Abstract

Papillon-Lefèvre Syndrome (PLS) is a rare disease accompanied by palmo-plantar hyperkeratosis and rapidly progressive periodontal breakdown of deciduous and permanent dentition. Two unrelated female PLS patients, four and seven years old, with severe periodontal destruction were examined. Antibody titers against seven strains by the enzyme-linked immunosorbent assay (ELISA), microbial cultures from deep periodontal pockets and mouth rinse samples and immunoblotting analysis were performed. Titers against Actinobacillus actinomycetemcomitans (A.a.) were found to be high by the ELISA test. Microbial cultures of A. a. were found in high percentage and immunoblotting results against sonicated extracts of an A. a. Y4 strain had similar patterns.
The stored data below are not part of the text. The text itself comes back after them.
(** * log_analyzer: access-log parsing and aggregation

    A shallow embedding of [log_analyzer.py] and the proofs of the
    properties its specification states.

    Text is modelled as [string]: a Python [str] restricted to the code
    points 0..255, one [ascii] per code point.  Python dictionaries whose
    iteration order is observable ([Counter], the report) are association
    lists in insertion order; the record dictionary produced by the line
    parser is a [gmap string string]. *)

From Stdlib Require Import ZArith Ascii String.
From stdpp Require Import base tactics option functions list sorting gmap
  strings pretty.

Local Open Scope Z_scope.

Global Arguments Ascii.eqb : simpl never.
Global Arguments String.eqb : simpl never.

(** ** Text *)

Module Str.

(** [str.isspace] on the code points below 256. *)
Definition isspace (c : ascii) : bool :=
  let n := N_of_ascii c in
  ((9 <=? n) && (n <=? 13) || (28 <=? n) && (n <=? 32)
   || (n =? 133) || (n =? 160))%N.

(** [str.isdecimal], the class [\d] of [re] on [str] patterns. *)
Definition isdigit (c : ascii) : bool :=
  let n := N_of_ascii c in ((48 <=? n) && (n <=? 57))%N.

Definition digit_val (c : ascii) : Z := Z.of_N (N_of_ascii c) - 48.

Fixpoint all (p : ascii → bool) (s : string) : bool :=
  match s with
  | "" => true
  | String c s' => p c && all p s'
  end.

Fixpoint dropwhile (p : ascii → bool) (s : string) : string :=
  match s with
  | "" => ""
  | String c s' => if p c then dropwhile p s' else s
  end.

Fixpoint takewhile (p : ascii → bool) (s : string) : string :=
  match s with
  | "" => ""
  | String c s' => if p c then String c (takewhile p s') else ""
  end.

Fixpoint take (n : nat) (s : string) : string :=
  match n, s with
  | S n', String c s' => String c (take n' s')
  | _, _ => ""
  end.

Fixpoint drop (n : nat) (s : string) : string :=
  match n, s with
  | S n', String c s' => drop n' s'
  | _, _ => s
  end.

(** [s.startswith(p)], returning what follows the prefix. *)
Fixpoint strip_prefix (p s : string) : option string :=
  match p, s with
  | "", _ => Some s
  | String a p', String b s' =>
      if Ascii.eqb a b then strip_prefix p' s' else None
  | String _ _, "" => None
  end.

(** [needle in s]. *)
Fixpoint contains (needle s : string) : bool :=
  match strip_prefix needle s with
  | Some _ => true
  | None => match s with
            | "" => false
            | String _ s' => contains needle s'
            end
  end.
All deciduous teeth were extracted from the younger patient, later permanent dentition erupted uneventfully and A. a. colonies could not be detected. However, the older patient did not exhibit improvement with conventional periodontal therapy and antibiotic (minocycline/erythromycin) treatment and A. a. colonies could be consistently cultured. After a subsequent ofloxacin medication, A. a. colony detection was suppressed. Furthermore, a reduction of gingival inflammation and pocket depth were observed. Therefore, A. a. was associated as an important pathogen in the etiology of periodontal disease in these PLS patients.